Anders Mark Lee (born July 3, 1990) is an American professional ice hockey winger and captain of the New York Islanders of the National Hockey League (NHL). Lee attended the University of Notre Dame, where he played hockey for the Fighting Irish ice hockey team. The Islanders drafted him in the sixth round, 151st overall, in the 2009 NHL Entry Draft.

Early life and high school
Lee was born in Edina, Minnesota, a suburb of Minneapolis, to Thomas (Tom) and Lisa Lee. He excelled in football, ice hockey and baseball from a young age. In 2004, he transferred to Saint Thomas Academy high school in Mendota Heights. He made the varsity ice hockey team as an eighth-grader and played alongside Jordan Schroeder. He was also part of St. Thomas Academy's Class A high school hockey tournament, winning the championship in 2006 and playing again in 2007.

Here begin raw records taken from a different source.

(** * copy-to-clipboard: the collection engine, the pattern store and the
      copy command, embedded from [copier.py] and [config.py].

    Python values are modelled as follows.
    - [str] is a sequence of Unicode code points, [list N]; [len] is the
      length of that list and [+] is [++].
    - [int] is [Z]; an optional limit ([None] or an int) is [option Z].
    - [set()] of strings is a [gset]; a Python list is a [list].
    - [print(..., file=sys.stderr)] appends to a log of structured messages.
    - [pyperclip.copy] and the prints of [perform_copy] are a list of
      effects.
    Library calls the source makes ([os], [pathlib], [fnmatch], [pathspec],
    [tiktoken]) are fields of the classes [Platform] and [Tools], taken to
    return on every argument; the theorems hold for every instance. *)

From Stdlib Require Import ZArith NArith Lia.
From Stdlib.Strings Require Import Ascii Byte String.
From stdpp Require Import base decidable option list gmap sets.

Local Open Scope Z_scope.
Local Open Scope list_scope.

In the fall of 2007, Lee transferred back to Edina High School. Although private-to-public school transfers were rare, the daily 20-mile round trip commute to St. Thomas and a desire to play with teammates he grew up with factored into his decision. In his junior year, he made an immediate impact in both football and hockey. In the fall, he won the starting quarterback position and passed for 2,049 yards and 14 touchdowns for the Edina Hornets, who finished with a 10–1 record after losing to the eventual state champion Eden Prairie in the Section 6AAAAA championship game. This was the best finish for the Edina Hornet football team in the past decade. In the winter, he transitioned to hockey, where he finished third in scoring for his team with 54 points (32 goals and 22 assists). He was selected to the Pioneer Press All-State First Team. and received an honorable mention to the AP All-State team. He helped lead the hockey team to a 26–1 regular-season record and a second-place finish in the Class AA 2008 state hockey tournament. In the spring, he played varsity baseball as both a pitcher and third basemen.

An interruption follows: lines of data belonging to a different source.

Lemma C10_pending_requests_witness :
  exists m,
    runAll ops_store (init config_plain) = Some m
    /\ pendingDataRequests_ m = Z.of_nat (outstanding m)
    /\ (hasPendingRequests m = true <-> outstanding m <> 0).
Proof.
  destruct (runAll ops_store (init config_plain)) as [m|] eqn:E.
  - exists m. split; [reflexivity|].
    assert (Hlt : (Z.of_nat (outstanding m) < 2 ^ 64)%Z).
    { assert (Ho : option_map outstanding (runAll ops_store (init config_plain))
                   = Some 2) by (vm_compute; reflexivity).
      rewrite E in Ho. injection Ho as ->. lia. }
    destruct (C10_pending_requests config_plain ops_store m E within16_ops_store Hlt)
      as (H1 & H2 & _).
    split; assumption.
  - vm_compute in E. discriminate E.
Defined.

(** *** Further properties of the requests *)

Local Open Scope Z_scope.

Lemma downAlign_div (a w : Z) : 0 < w -> downAlign a w = w * (a / w).
Proof.
  intros Hw. unfold downAlign. pose proof (Z.div_mod a w ltac:(lia)). lia.
Qed.

Lemma div_same_line (a k w : Z) :
  0 < w -> 0 <= k -> ((a + k) / w = a / w <-> a mod w + k < w).
Proof.
  intros Hw Hk. split.
  - intros E. pose proof (Z.div_mod (a + k) w ltac:(lia)) as H1.
    pose proof (Z.div_mod a w ltac:(lia)) as H2.
    pose proof (Z.mod_pos_bound (a + k) w Hw). rewrite E in H1. lia.
  - intros Hlt. symmetry. apply (Z.div_unique (a + k) w (a / w) (a mod w + k)).
    + left. pose proof (Z.mod_pos_bound a w Hw). lia.
    + pose proof (Z.div_mod a w ltac:(lia)). lia.
Qed.

Lemma isAligned_div (w : Z) (target : MemoryAccessTarget) :
  0 < w -> 0 <= vaddr target -> 0 < size target ->
  vaddr target + size target <= 2 ^ 64 ->
  isAligned w target
  = Some (vaddr target / w =? (vaddr target + size target - 1) / w).
Proof.
  intros Hw Hv Hs Hend. unfold isAligned.
  destruct (Z.eqb_spec (size target) 0) as [E|_]; [lia|].
  rewrite (wrap64_small (vaddr target + size target - 1)) by lia.
  rewrite !downAlign_div by exact Hw. f_equal.
  destruct (Z.eqb_spec (vaddr target / w)
                       ((vaddr target + size target - 1) / w)) as [->|Hne].
  - apply Z.eqb_refl.
  - apply Z.eqb_neq. nia.
Qed.

(** X16. For a target of positive size inside the 64-bit address space,
    [isAligned] tells whether the first and the last byte lie in the same
    cache line, that is, whether the offset of the target in its line plus its
    size is within the line width; an end address on a line boundary counts
    as aligned. On a target of size 0 the assertion of [isAligned] fails. *)
Theorem X16_isAligned_same_line (w : Z) (target : MemoryAccessTarget) :
  0 < w -> 0 <= vaddr target -> 0 < size target ->
  vaddr target + size target <= 2 ^ 64 ->
  isAligned w target
  = Some (vaddr target / w =? (vaddr target + size target - 1) / w)
  /\ (isAligned w target = Some true <->
      vaddr target mod w + size target <= w)
  /\ isAligned w (mkTarget (vaddr target) 0) = None.
Proof.
  intros Hw Hv Hs Hend. rewrite isAligned_div by assumption.
  split; [reflexivity|]. split; [|reflexivity].
  replace (vaddr target + size target - 1)
    with (vaddr target + (size target - 1)) by lia.
  split.
  - intros [= E]. apply Z.eqb_eq in E. symmetry in E.
    apply div_same_line in E; lia.
  - intros Hle. f_equal. apply Z.eqb_eq. symmetry.
    apply div_same_line; lia.
Qed.

Lemma X16_isAligned_same_line_witness :
  isAligned 64 (mkTarget 60 4) = Some true
  /\ isAligned 64 (mkTarget 60 8) = Some false.
Proof.
  destruct (X16_isAligned_same_line 64 (mkTarget 60 4)) as (H1 & _);
    [lia | simpl; lia | simpl; lia | simpl; lia |].
  destruct (X16_isAligned_same_line 64 (mkTarget 60 8)) as (H2 & _);
    [lia | simpl; lia | simpl; lia | simpl; lia |].
  split; [exact H1|exact H2].
Defined.

(** The cache lines touched by the bytes [a .. a + r - 1]. *)
Definition linesTouched (w a r : Z) : Z := (a + r - 1) / w - a / w + 1.

Lemma splitWrite_lines (w seqId ordId : Z) (fuel : nat) :
  0 < w < 2 ^ 64 ->
  forall (a r k : Z) (data : list byte) (pkts : list MemPacket),
    0 <= a -> 0 < r -> a + r <= 2 ^ 64 -> 0 <= k -> k + r < 2 ^ 16 ->
    splitWrite fuel w a r k data seqId ordId = Some pkts ->
    map (fun p => vaddr_ p / w) pkts
    = map (fun j => a / w + Z.of_nat j) (seq 0 (Z.to_nat (linesTouched w a r))).
Proof.
  intros Hw. unfold linesTouched.
  induction fuel as [|fuel IH]; intros a r k data pkts Ha Hr Har Hk Hkr.
  - simpl. destruct (Z.eqb_spec r 0); [lia|discriminate].
  - cbn [splitWrite]. destruct (Z.eqb_spec r 0) as [E|_]; [lia|].
    destruct (regionSize_bounds w a r Hw ltac:(lia) ltac:(lia))
      as (Ereg & Hreg & Hregw & Hline).
    set (g := regionSize w a r) in *.
    rewrite (wrap64_small (r - g)) by lia.
    rewrite (wrap16_small (k + 1)) by lia.
    pose proof (Z.mod_pos_bound a w ltac:(lia)) as Hm.
    pose proof (Z.div_mod a w ltac:(lia)) as Hdm.
    destruct (Z.eq_dec (r - g) 0) as [E0|Hne0].
    + rewrite E0.
      assert (Hfuel : forall x d, splitWrite fuel w x 0 (k + 1) d seqId ordId
                                  = Some []) by (intros; destruct fuel; reflexivity).
      rewrite Hfuel. intros [= <-]. simpl.
      assert (El : (a + r - 1) / w = a / w).
      { replace (a + r - 1) with (a + (r - 1)) by lia.
        apply div_same_line; lia. }
      rewrite El. replace (a / w - a / w + 1) with 1 by lia. simpl.
      f_equal. lia.
    + rewrite (wrap64_small (a + g)) by lia.
      destruct (splitWrite fuel w (a + g) (r - g) (k + 1)
                  (skipn (Z.to_nat g) data) seqId ordId) as [rest|] eqn:E;
        [|discriminate].
      intros [= <-]. simpl.
      rewrite (IH (a + g) (r - g) (k + 1) _ _ ltac:(lia) ltac:(lia) ltac:(lia)
                  ltac:(lia) ltac:(lia) E).
      assert (Eg : g = w - a mod w) by lia.
      assert (Ediv : (a + g) / w = a / w + 1).
      { symmetry. apply (Z.div_unique (a + g) w (a / w + 1) 0); lia. }
      replace (a + g + (r - g) - 1) with (a + r - 1) by lia.
      rewrite Ediv.
      assert (Hge : a / w + 1 <= (a + r - 1) / w).
      { apply Z.div_le_lower_bound; lia. }
      replace (Z.to_nat ((a + r - 1) / w - a / w + 1))
        with (S (Z.to_nat ((a + r - 1) / w - (a / w + 1) + 1))) by lia.
      cbn [seq map]. f_equal; [lia|].
      rewrite <- seq_shift, map_map. apply map_ext. intros j. lia.
Qed.

(** X17. [createWriteMemPackets] and [createReadMemPackets] make exactly
    one packet for each cache line that the target touches, in ascending
    order of the lines: the number of packets is the number of lines from the
    line of the first byte to the line of the last byte, and packet [j] starts
    in line [j] of them. The read packets have the addresses and sizes of the
    write packets. *)
Theorem X17_one_packet_per_line
    (w : Z) (target : MemoryAccessTarget) (data : list byte) (seqId ordId : Z) :
  0 < w < 2 ^ 64 ->
  0 <= vaddr target -> 0 < size target < 2 ^ 16 ->
  vaddr target + size target <= 2 ^ 64 ->
  length data = Z.to_nat (size target) ->
  exists wpkts rpkts,
    createWriteMemPackets w target data seqId ordId = Some wpkts
    /\ createReadMemPackets w target seqId ordId = Some rpkts
    /\ length wpkts = Z.to_nat (linesTouched w (vaddr target) (size target))
    /\ length rpkts = length wpkts
    /\ map (fun p => vaddr_ p / w) wpkts
       = map (fun j => vaddr target / w + Z.of_nat j) (seq 0 (length wpkts))
    /\ map vaddr_ rpkts = map vaddr_ wpkts
    /\ map size_ rpkts = map size_ wpkts.
Proof.
  intros Hw Hv Hs Hend Hd.
  assert (Hex : exists wpkts rpkts,
    createWriteMemPackets w target data seqId ordId = Some wpkts
    /\ createReadMemPackets w target seqId ordId = Some rpkts
    /\ map shape rpkts = map shape wpkts
    /\ map (fun p => vaddr_ p / w) wpkts
       = map (fun j => vaddr target / w + Z.of_nat j)
             (seq 0 (Z.to_nat (linesTouched w (vaddr target) (size target))))).
  { unfold createWriteMemPackets, createReadMemPackets.
    rewrite isAligned_div by lia.
    destruct (Z.eqb_spec (vaddr target / w)
                         ((vaddr target + size target - 1) / w)) as [E|_].
    - eexists _, _. split; [reflexivity|]. split; [reflexivity|].
      split; [reflexivity|]. unfold linesTouched. rewrite <- E.
      replace (vaddr target / w - vaddr target / w + 1) with 1 by lia.
      simpl. f_equal. lia.
    - destruct (splitWrite_spec w seqId ordId (Z.to_nat (size target)) Hw
                  (vaddr target) (size target) 0 data)
        as (wpkts & Ew & _); try lia.
      destruct (splitRead_shape _ _ _ _ _ _ _ _ _ Ew) as (rpkts & Er & Hsh & _).
      exists wpkts, rpkts. split; [exact Ew|]. split; [exact Er|].
      split; [exact Hsh|].
      apply (splitWrite_lines w seqId ordId (Z.to_nat (size target)) Hw
               (vaddr target) (size target) 0 data wpkts); try lia.
      exact Ew. }
  destruct Hex as (wpkts & rpkts & Ew & Er & Hshape & Hl).
  exists wpkts, rpkts. split; [exact Ew|]. split; [exact Er|].
  assert (Hlen : length wpkts
                 = Z.to_nat (linesTouched w (vaddr target) (size target))).
  { apply (f_equal (@length _)) in Hl. now rewrite !length_map, length_seq in Hl. }
  split; [exact Hlen|].
  split; [apply (f_equal (@length _)) in Hshape; now rewrite !length_map in Hshape|].
  split; [now rewrite Hlen|].
  split.
  - apply (f_equal (map (fun s => fst (fst (fst (fst s)))))) in Hshape.
    now rewrite !map_map in Hshape.
  - apply (f_equal (map (fun s => snd (fst (fst (fst s)))))) in Hshape.
    now rewrite !map_map in Hshape.
Qed.

Lemma X17_one_packet_per_line_witness :
  exists wpkts rpkts,
    createWriteMemPackets 64 (mkTarget 60 8) bytes8 1 0 = Some wpkts
    /\ createReadMemPackets 64 (mkTarget 60 8) 1 0 = Some rpkts
    /\ length wpkts = 2%nat /\ length rpkts = 2%nat.
Proof.
  destruct (X17_one_packet_per_line 64 (mkTarget 60 8) bytes8 1 0)
    as (wpkts & rpkts & H1 & H2 & H3 & H4 & _);
    [lia | simpl; lia | simpl; lia | simpl; lia | reflexivity |].
  exists wpkts, rpkts. split; [exact H1|]. split; [exact H2|].
  split; [exact H3|]. rewrite H4. exact H3.
Defined.

Local Open Scope Z_scope.

(** *** Instruction reads *)

Lemma target_eta (target : MemoryAccessTarget) :
  mkTarget (vaddr target) (size target) = target.
Proof. now destruct target. Qed.

Lemma deliver_last (p : MemPacket) (payload : list byte) (failed : bool) (m : t) :
  deliver (length (sent m)) payload failed (set_sent (sent m ++ [p]) m)
  = receive (turnIntoResponse payload failed p) (set_sent (sent m) m).
Proof.
  unfold deliver. simpl.
  rewrite nth_error_app2, Nat.sub_diag by lia. simpl.
  rewrite firstn_app, Nat.sub_diag, firstn_all. simpl. rewrite app_nil_r.
  rewrite skipn_all2 by (rewrite length_app; simpl; lia).
  now rewrite app_nil_r.
Qed.

(** X18. [requestInstrRead] fails on a target that crosses a cache line.
    On an aligned target it issues one untimed instruction-read packet with
    sequence id 0 and leaves the count of pending data requests as it is.
    With the address mapped, the packet is sent with its physical address,
    and the response to it appends to the completed instruction reads the
    target with the first [size] bytes of the payload. With a data abort
    nothing is sent and the target is completed at once with no data; with an
    ignored address the packet is sent and its response completes the target
    with no data. *)
Theorem X18_instruction_read_round_trip
    (translate : Z -> Translation) (target : MemoryAccessTarget) (m : t) :
  let pkt := markAsInstrRead
               (markAsUntimed
                  (createReadRequest (vaddr target) (size target) 0 0)) in
  (isAligned (cacheLineWidth_ (config m)) target <> Some true ->
   requestInstrRead translate target m = None)
  /\ (isAligned (cacheLineWidth_ (config m)) target = Some true ->
      (forall paddr payload failed,
         translate (vaddr target) = Mapped paddr ->
         exists m1 m2,
           requestInstrRead translate target m = Some m1
           /\ sent m1 = sent m ++ [set_paddr paddr pkt]
           /\ completedInstrReads_ m1 = completedInstrReads_ m
           /\ pendingDataRequests_ m1 = pendingDataRequests_ m
           /\ numInsnReads_ m1 = wrap64 (numInsnReads_ m + 1)
           /\ deliver (length (sent m)) payload failed m1 = Some m2
           /\ completedInstrReads_ m2
              = completedInstrReads_ m
                ++ [(target, registerValue payload (size target), 0)]
           /\ sent m2 = sent m
           /\ pendingDataRequests_ m2 = pendingDataRequests_ m)
      /\ (translate (vaddr target) = DataAbort ->
          exists m1,
            requestInstrRead translate target m = Some m1
            /\ completedInstrReads_ m1
               = completedInstrReads_ m ++ [(target, [], 0)]
            /\ sent m1 = sent m
            /\ pendingDataRequests_ m1 = pendingDataRequests_ m)
      /\ (forall payload failed,
            translate (vaddr target) = Ignored ->
            exists m1 m2,
              requestInstrRead translate target m = Some m1
              /\ sent m1 = sent m ++ [markAsIgnored pkt]
              /\ deliver (length (sent m)) payload failed m1 = Some m2
              /\ completedInstrReads_ m2
                 = completedInstrReads_ m ++ [(target, [], 0)]
              /\ pendingDataRequests_ m2 = pendingDataRequests_ m)).
Proof.
  intros pkt. unfold requestInstrRead. split.
  - intros Hna. destruct (isAligned _ target) as [[|]|]; [congruence|reflexivity..].
  - intros ->. fold pkt. unfold issueRequest.
    change (vaddr_ pkt) with (vaddr target). split; [|split].
    + intros paddr payload failed ->.
      eexists _, _. split; [reflexivity|]. simpl.
      split; [reflexivity|]. split; [reflexivity|]. split; [reflexivity|].
      split; [reflexivity|].
      match goal with |- deliver _ _ _ ?m1 = _ /\ _ =>
        change m1 with (set_sent (sent (countRequest (set_paddr paddr pkt) m)
                                  ++ [set_paddr paddr pkt])
                                 (countRequest (set_paddr paddr pkt) m))
      end.
      change (length (sent m))
        with (length (sent (countRequest (set_paddr paddr pkt) m))).
      rewrite deliver_last. unfold receive. simpl.
      split; [reflexivity|]. simpl. rewrite target_eta. repeat split.
    + intros ->. unfold receive. simpl. eexists. split; [reflexivity|].
      simpl. rewrite target_eta. repeat split.
    + intros payload failed ->.
      eexists _, _. split; [reflexivity|]. simpl.
      split; [reflexivity|].
      match goal with |- deliver _ _ _ ?m1 = _ /\ _ =>
        change m1 with (set_sent (sent (countRequest (markAsIgnored pkt) m)
                                  ++ [markAsIgnored pkt])
                                 (countRequest (markAsIgnored pkt) m))
      end.
      change (length (sent m))
        with (length (sent (countRequest (markAsIgnored pkt) m))).
      rewrite deliver_last. unfold receive. simpl.
      split; [reflexivity|]. simpl. rewrite target_eta. repeat split.
Qed.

As a senior, Lee had a breakout year in football. As quarterback, he passed for 2,007 yards and five touchdowns and ran for 1,105 yards and 32 touchdowns, averaging 308.7 yards of offense per game. He was selected as the 2008 Minnesota Gatorade Football Player of the Year, the Star Tribune All-Metro Player of the Year, and was a finalist for Minnesota's "Mr. Football", losing to now professional player Varmah Sonie. Lee holds the state record for most all-purpose yards in a game, gaining 581 yards (477 passing and 104 rushing) in 42–56 loss to Hopkins High School. Despite the individual on-field success, the Hornets went 6–4 that year and did not make the playoffs.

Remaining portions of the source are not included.